* **Task statement**:
What is needed is an exact copy of the line with "rewrite !Z.eqb_refl. cbn [negb orb]." and all lines that follow it in the entries below, the last line included.

============================================================

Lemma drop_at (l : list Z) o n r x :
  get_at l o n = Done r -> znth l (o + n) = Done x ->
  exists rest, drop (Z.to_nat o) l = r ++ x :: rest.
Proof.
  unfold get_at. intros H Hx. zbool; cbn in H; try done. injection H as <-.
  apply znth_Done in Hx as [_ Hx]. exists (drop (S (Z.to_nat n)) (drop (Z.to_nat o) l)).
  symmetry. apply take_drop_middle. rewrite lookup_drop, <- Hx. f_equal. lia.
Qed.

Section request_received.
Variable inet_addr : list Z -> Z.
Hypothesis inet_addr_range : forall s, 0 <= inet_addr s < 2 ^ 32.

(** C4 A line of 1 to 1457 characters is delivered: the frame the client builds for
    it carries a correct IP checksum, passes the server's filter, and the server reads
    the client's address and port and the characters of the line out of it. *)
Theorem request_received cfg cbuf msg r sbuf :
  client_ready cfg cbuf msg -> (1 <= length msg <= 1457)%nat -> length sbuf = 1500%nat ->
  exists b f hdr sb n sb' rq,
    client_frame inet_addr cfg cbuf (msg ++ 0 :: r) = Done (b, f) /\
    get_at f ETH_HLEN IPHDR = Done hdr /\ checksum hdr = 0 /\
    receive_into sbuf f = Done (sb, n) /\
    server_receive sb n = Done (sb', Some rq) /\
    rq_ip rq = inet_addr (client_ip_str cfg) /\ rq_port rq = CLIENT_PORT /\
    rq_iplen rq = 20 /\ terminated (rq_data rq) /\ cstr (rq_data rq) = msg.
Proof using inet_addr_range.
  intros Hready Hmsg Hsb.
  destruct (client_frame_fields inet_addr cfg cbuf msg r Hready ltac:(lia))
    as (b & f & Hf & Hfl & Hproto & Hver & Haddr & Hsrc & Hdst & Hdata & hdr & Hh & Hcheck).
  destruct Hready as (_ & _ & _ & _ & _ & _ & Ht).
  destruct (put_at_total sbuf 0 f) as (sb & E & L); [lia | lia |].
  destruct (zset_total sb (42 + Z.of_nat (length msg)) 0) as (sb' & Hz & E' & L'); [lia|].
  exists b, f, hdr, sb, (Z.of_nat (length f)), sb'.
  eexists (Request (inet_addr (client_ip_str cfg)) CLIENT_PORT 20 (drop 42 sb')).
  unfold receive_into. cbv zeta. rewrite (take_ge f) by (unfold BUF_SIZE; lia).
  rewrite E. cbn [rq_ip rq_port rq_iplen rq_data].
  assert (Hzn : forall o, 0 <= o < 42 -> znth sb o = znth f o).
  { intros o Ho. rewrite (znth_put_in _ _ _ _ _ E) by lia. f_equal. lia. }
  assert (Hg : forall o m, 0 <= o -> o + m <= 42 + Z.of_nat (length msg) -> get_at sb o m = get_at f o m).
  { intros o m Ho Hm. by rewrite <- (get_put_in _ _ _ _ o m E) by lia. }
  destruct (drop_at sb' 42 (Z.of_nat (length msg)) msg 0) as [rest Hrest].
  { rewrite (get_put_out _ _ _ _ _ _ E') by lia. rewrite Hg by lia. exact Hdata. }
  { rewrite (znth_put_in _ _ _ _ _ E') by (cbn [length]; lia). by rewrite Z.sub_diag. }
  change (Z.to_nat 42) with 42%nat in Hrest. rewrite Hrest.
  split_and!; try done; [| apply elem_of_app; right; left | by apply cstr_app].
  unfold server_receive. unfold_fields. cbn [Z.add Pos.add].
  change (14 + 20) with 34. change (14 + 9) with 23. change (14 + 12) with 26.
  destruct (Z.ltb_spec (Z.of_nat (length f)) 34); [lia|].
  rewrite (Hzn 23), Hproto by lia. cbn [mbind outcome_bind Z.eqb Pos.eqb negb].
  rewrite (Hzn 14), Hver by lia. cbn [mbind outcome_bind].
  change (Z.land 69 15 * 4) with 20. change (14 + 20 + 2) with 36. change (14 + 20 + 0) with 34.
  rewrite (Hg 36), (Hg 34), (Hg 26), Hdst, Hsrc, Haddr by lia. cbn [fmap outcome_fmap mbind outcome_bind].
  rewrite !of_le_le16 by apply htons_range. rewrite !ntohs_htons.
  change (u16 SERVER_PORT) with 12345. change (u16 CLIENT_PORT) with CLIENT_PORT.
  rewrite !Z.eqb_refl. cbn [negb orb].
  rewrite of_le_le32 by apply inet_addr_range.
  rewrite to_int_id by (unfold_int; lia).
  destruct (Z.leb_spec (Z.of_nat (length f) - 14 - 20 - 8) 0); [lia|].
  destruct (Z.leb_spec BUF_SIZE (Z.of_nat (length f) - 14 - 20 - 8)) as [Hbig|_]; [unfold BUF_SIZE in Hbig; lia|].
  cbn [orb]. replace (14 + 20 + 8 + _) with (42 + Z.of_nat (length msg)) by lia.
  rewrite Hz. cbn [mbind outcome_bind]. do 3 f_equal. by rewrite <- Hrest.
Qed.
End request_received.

============================================================

* **Your response**:
  rewrite !Z.eqb_refl. cbn [negb orb].
  rewrite of_le_le32 by apply inet_addr_range.
  rewrite to_int_id by (unfold_int; lia).
  destruct (Z.leb_spec (Z.of_nat (length f) - 14 - 20 - 8) 0); [lia|].
  destruct (Z.leb_spec BUF_SIZE (Z.of_nat (length f) - 14 - 20 - 8)) as [Hbig|_]; [unfold BUF_SIZE in Hbig; lia|].
  cbn [orb]. replace (14 + 20 + 8 + _) with (42 + Z.of_nat (length msg)) by lia.
  rewrite Hz. cbn [mbind outcome_bind]. do 3 f_equal. by rewrite <- Hrest.
Qed.
End request_received.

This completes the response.